====== Recorded data
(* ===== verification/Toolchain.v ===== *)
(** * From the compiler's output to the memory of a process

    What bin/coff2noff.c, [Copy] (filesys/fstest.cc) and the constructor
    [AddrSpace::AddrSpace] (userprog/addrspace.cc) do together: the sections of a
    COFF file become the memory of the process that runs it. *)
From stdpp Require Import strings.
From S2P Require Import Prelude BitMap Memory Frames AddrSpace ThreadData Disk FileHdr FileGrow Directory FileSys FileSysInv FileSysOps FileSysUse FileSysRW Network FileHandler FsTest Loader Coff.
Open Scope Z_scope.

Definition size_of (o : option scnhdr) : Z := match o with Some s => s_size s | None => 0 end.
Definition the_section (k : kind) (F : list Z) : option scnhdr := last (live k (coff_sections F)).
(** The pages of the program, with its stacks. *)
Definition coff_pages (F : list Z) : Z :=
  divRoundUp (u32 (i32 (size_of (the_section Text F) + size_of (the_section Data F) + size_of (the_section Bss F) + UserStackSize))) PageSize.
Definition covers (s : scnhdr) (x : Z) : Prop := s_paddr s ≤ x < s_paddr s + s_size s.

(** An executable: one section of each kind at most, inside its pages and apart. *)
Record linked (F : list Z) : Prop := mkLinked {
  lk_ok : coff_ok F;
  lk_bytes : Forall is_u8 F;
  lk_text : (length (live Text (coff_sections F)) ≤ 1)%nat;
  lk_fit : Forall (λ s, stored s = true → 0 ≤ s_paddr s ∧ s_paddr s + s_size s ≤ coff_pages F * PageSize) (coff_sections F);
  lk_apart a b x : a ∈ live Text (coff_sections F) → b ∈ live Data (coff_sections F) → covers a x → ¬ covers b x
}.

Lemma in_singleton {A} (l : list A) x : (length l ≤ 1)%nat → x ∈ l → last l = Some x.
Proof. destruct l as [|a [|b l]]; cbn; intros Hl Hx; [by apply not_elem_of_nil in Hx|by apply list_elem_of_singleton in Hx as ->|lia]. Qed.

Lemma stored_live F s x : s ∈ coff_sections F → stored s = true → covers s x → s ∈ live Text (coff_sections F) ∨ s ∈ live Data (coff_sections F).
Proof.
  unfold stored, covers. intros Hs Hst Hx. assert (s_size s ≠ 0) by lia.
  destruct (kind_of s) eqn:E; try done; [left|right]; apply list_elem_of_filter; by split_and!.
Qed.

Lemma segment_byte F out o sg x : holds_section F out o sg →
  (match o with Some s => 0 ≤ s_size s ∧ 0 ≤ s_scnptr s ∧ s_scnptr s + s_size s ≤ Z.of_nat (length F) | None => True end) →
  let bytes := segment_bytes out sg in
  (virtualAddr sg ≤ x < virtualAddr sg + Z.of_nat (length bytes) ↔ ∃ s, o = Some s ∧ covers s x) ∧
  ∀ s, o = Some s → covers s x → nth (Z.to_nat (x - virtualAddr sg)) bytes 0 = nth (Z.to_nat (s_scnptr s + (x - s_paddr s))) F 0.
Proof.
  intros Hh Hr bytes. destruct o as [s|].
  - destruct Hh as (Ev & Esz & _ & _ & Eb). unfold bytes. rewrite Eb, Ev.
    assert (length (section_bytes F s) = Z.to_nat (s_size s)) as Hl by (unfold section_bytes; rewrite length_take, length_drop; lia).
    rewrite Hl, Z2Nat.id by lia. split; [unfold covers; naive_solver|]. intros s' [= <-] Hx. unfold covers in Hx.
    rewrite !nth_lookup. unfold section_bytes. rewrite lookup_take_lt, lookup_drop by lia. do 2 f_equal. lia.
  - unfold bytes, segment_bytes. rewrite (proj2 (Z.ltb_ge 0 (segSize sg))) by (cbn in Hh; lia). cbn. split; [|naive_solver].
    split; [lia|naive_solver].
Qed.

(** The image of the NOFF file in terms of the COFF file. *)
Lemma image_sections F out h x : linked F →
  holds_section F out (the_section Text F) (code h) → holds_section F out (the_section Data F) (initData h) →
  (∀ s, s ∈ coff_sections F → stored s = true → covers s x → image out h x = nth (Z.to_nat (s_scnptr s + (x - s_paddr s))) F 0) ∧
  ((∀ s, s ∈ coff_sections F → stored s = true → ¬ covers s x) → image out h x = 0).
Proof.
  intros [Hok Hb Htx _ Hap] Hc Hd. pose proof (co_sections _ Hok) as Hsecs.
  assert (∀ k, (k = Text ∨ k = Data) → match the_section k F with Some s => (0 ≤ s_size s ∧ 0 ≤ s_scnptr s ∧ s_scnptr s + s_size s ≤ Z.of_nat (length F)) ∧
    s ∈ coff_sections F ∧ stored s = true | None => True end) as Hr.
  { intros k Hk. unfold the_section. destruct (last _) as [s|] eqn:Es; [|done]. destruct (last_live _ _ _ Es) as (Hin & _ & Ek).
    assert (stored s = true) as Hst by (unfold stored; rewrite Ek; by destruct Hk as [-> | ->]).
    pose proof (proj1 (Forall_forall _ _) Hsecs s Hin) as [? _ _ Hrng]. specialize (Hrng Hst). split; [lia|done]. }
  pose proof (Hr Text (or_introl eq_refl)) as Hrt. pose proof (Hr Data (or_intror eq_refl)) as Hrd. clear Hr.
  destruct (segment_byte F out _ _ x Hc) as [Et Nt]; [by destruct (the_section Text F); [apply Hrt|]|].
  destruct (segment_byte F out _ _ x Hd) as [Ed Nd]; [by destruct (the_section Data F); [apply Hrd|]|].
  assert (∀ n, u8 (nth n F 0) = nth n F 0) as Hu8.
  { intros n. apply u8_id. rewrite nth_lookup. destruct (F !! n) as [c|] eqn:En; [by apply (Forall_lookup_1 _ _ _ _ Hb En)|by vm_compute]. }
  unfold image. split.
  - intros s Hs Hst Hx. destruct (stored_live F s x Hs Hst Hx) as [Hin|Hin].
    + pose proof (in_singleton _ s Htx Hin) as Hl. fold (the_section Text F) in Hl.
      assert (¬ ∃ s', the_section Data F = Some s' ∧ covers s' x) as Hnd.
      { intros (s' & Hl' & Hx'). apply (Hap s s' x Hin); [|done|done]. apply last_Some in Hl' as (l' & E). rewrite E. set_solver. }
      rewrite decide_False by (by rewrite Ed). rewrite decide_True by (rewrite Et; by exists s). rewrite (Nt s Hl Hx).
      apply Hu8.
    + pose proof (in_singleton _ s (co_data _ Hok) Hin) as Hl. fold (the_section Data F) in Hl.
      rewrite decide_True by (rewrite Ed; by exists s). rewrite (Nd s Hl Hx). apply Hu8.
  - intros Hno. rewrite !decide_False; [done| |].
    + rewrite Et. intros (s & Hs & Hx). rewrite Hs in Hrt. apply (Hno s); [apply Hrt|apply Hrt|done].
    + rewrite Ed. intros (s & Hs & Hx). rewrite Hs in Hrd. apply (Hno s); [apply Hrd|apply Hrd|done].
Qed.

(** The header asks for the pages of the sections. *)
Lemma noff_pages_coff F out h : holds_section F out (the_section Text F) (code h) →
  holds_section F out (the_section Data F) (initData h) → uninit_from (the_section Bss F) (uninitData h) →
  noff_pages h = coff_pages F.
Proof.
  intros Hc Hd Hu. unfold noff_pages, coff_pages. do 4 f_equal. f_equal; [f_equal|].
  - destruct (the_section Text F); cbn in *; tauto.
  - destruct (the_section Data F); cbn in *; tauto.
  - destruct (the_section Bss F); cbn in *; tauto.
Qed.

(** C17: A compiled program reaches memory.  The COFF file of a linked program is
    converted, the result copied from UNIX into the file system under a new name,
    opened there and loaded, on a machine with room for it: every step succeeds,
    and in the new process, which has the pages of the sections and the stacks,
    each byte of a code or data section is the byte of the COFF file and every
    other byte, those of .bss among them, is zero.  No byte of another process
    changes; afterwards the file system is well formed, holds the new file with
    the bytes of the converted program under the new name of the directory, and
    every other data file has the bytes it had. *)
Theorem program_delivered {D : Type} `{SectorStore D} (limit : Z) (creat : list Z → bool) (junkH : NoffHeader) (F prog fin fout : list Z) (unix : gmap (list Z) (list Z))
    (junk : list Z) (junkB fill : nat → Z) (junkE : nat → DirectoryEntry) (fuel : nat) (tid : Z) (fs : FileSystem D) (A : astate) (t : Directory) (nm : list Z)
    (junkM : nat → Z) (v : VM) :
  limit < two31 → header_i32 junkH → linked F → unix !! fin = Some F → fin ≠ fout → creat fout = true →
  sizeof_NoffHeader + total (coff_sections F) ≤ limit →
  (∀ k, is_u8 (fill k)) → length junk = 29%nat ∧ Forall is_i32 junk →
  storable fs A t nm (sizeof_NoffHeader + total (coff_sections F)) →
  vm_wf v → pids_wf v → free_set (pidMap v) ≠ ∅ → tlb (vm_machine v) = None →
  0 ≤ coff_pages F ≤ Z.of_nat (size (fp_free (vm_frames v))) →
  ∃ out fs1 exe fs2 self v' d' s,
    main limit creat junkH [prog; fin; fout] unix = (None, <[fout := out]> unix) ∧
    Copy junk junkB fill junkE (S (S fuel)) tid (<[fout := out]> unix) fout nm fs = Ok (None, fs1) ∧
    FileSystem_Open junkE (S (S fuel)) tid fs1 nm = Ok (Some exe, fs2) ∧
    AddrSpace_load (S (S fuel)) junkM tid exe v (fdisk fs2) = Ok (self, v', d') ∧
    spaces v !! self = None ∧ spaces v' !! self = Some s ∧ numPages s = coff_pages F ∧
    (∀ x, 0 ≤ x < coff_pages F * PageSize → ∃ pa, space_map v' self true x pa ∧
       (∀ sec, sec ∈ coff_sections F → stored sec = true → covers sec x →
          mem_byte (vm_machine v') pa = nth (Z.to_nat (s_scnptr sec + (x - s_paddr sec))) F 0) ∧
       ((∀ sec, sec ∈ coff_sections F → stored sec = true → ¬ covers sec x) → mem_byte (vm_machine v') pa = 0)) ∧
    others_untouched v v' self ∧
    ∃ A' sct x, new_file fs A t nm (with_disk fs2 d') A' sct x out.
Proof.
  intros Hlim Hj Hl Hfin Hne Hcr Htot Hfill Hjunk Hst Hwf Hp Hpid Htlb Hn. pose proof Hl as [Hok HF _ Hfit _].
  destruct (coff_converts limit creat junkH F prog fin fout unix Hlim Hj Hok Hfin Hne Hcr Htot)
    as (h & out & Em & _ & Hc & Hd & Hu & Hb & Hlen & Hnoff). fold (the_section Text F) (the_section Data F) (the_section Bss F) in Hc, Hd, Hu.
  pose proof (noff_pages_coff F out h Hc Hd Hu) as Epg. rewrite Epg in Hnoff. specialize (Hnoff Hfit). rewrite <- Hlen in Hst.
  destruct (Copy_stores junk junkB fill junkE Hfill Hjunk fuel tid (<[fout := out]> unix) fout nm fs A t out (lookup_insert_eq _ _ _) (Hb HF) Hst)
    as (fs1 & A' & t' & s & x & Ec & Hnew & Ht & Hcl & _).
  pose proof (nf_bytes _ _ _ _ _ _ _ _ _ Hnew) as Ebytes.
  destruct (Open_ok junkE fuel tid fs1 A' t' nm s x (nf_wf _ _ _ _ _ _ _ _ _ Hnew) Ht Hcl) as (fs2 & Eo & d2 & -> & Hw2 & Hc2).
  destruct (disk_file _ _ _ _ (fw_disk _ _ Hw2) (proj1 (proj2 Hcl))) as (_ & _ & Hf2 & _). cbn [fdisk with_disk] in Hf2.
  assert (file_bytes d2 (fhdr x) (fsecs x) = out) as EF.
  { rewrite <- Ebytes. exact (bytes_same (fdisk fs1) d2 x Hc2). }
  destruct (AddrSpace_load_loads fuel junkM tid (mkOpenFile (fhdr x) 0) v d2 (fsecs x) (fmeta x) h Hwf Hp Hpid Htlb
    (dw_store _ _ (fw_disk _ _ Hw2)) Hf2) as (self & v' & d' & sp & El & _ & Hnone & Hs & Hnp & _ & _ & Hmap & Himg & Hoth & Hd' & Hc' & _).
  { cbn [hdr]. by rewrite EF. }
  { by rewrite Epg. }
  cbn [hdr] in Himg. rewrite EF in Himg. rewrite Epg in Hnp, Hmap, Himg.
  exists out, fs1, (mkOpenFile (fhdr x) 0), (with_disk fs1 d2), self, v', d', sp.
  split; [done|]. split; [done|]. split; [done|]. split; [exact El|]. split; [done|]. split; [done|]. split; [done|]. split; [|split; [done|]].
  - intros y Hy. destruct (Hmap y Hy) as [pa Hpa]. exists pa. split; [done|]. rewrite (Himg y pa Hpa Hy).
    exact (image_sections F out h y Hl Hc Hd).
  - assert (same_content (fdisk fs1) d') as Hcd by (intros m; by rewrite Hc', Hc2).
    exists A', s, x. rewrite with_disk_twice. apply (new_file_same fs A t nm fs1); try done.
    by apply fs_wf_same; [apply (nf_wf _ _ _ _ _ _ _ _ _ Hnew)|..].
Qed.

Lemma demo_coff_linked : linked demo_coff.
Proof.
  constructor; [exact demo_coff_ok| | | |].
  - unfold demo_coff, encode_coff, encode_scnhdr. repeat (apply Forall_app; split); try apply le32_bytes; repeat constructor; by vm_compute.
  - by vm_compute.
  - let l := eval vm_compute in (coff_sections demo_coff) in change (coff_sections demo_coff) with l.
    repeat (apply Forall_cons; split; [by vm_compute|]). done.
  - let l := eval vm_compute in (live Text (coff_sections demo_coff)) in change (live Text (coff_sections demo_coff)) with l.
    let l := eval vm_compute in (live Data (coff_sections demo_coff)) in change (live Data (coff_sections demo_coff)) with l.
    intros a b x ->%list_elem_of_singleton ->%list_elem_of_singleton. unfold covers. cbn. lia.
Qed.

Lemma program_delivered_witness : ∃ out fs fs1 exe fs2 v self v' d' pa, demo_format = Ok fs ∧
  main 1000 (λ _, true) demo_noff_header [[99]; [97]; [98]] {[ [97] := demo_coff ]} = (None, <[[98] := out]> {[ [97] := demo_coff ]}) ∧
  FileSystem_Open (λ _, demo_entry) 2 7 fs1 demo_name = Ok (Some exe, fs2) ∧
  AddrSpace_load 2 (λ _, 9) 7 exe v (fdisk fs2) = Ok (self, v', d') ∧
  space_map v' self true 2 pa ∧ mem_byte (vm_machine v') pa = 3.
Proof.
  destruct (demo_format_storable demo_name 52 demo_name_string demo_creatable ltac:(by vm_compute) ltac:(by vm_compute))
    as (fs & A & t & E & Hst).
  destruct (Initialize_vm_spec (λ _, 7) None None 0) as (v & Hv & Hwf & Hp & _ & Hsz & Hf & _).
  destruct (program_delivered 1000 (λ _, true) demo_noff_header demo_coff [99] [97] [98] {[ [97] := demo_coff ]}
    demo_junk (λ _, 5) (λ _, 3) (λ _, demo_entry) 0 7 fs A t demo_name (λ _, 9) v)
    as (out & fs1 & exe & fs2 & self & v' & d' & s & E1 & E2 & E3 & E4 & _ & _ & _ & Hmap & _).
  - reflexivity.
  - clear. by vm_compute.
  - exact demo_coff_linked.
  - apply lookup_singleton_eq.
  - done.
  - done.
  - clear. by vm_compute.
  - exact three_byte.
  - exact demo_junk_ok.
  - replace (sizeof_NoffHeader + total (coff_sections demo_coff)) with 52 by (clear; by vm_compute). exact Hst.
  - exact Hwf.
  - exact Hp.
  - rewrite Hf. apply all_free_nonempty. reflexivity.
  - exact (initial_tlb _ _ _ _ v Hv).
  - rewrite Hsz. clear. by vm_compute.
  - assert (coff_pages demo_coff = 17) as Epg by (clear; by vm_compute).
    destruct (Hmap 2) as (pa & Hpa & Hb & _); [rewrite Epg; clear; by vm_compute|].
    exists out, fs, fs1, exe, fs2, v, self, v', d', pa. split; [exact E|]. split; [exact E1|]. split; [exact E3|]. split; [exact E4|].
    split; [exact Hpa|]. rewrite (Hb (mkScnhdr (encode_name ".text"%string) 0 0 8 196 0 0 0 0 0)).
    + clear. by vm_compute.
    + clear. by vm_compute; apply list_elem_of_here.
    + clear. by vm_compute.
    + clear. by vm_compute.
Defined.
============
# [Work item]
Looking back over the records above, in how many lines does the word "Hfin" occur? Give the number alone.

# [Reply]
2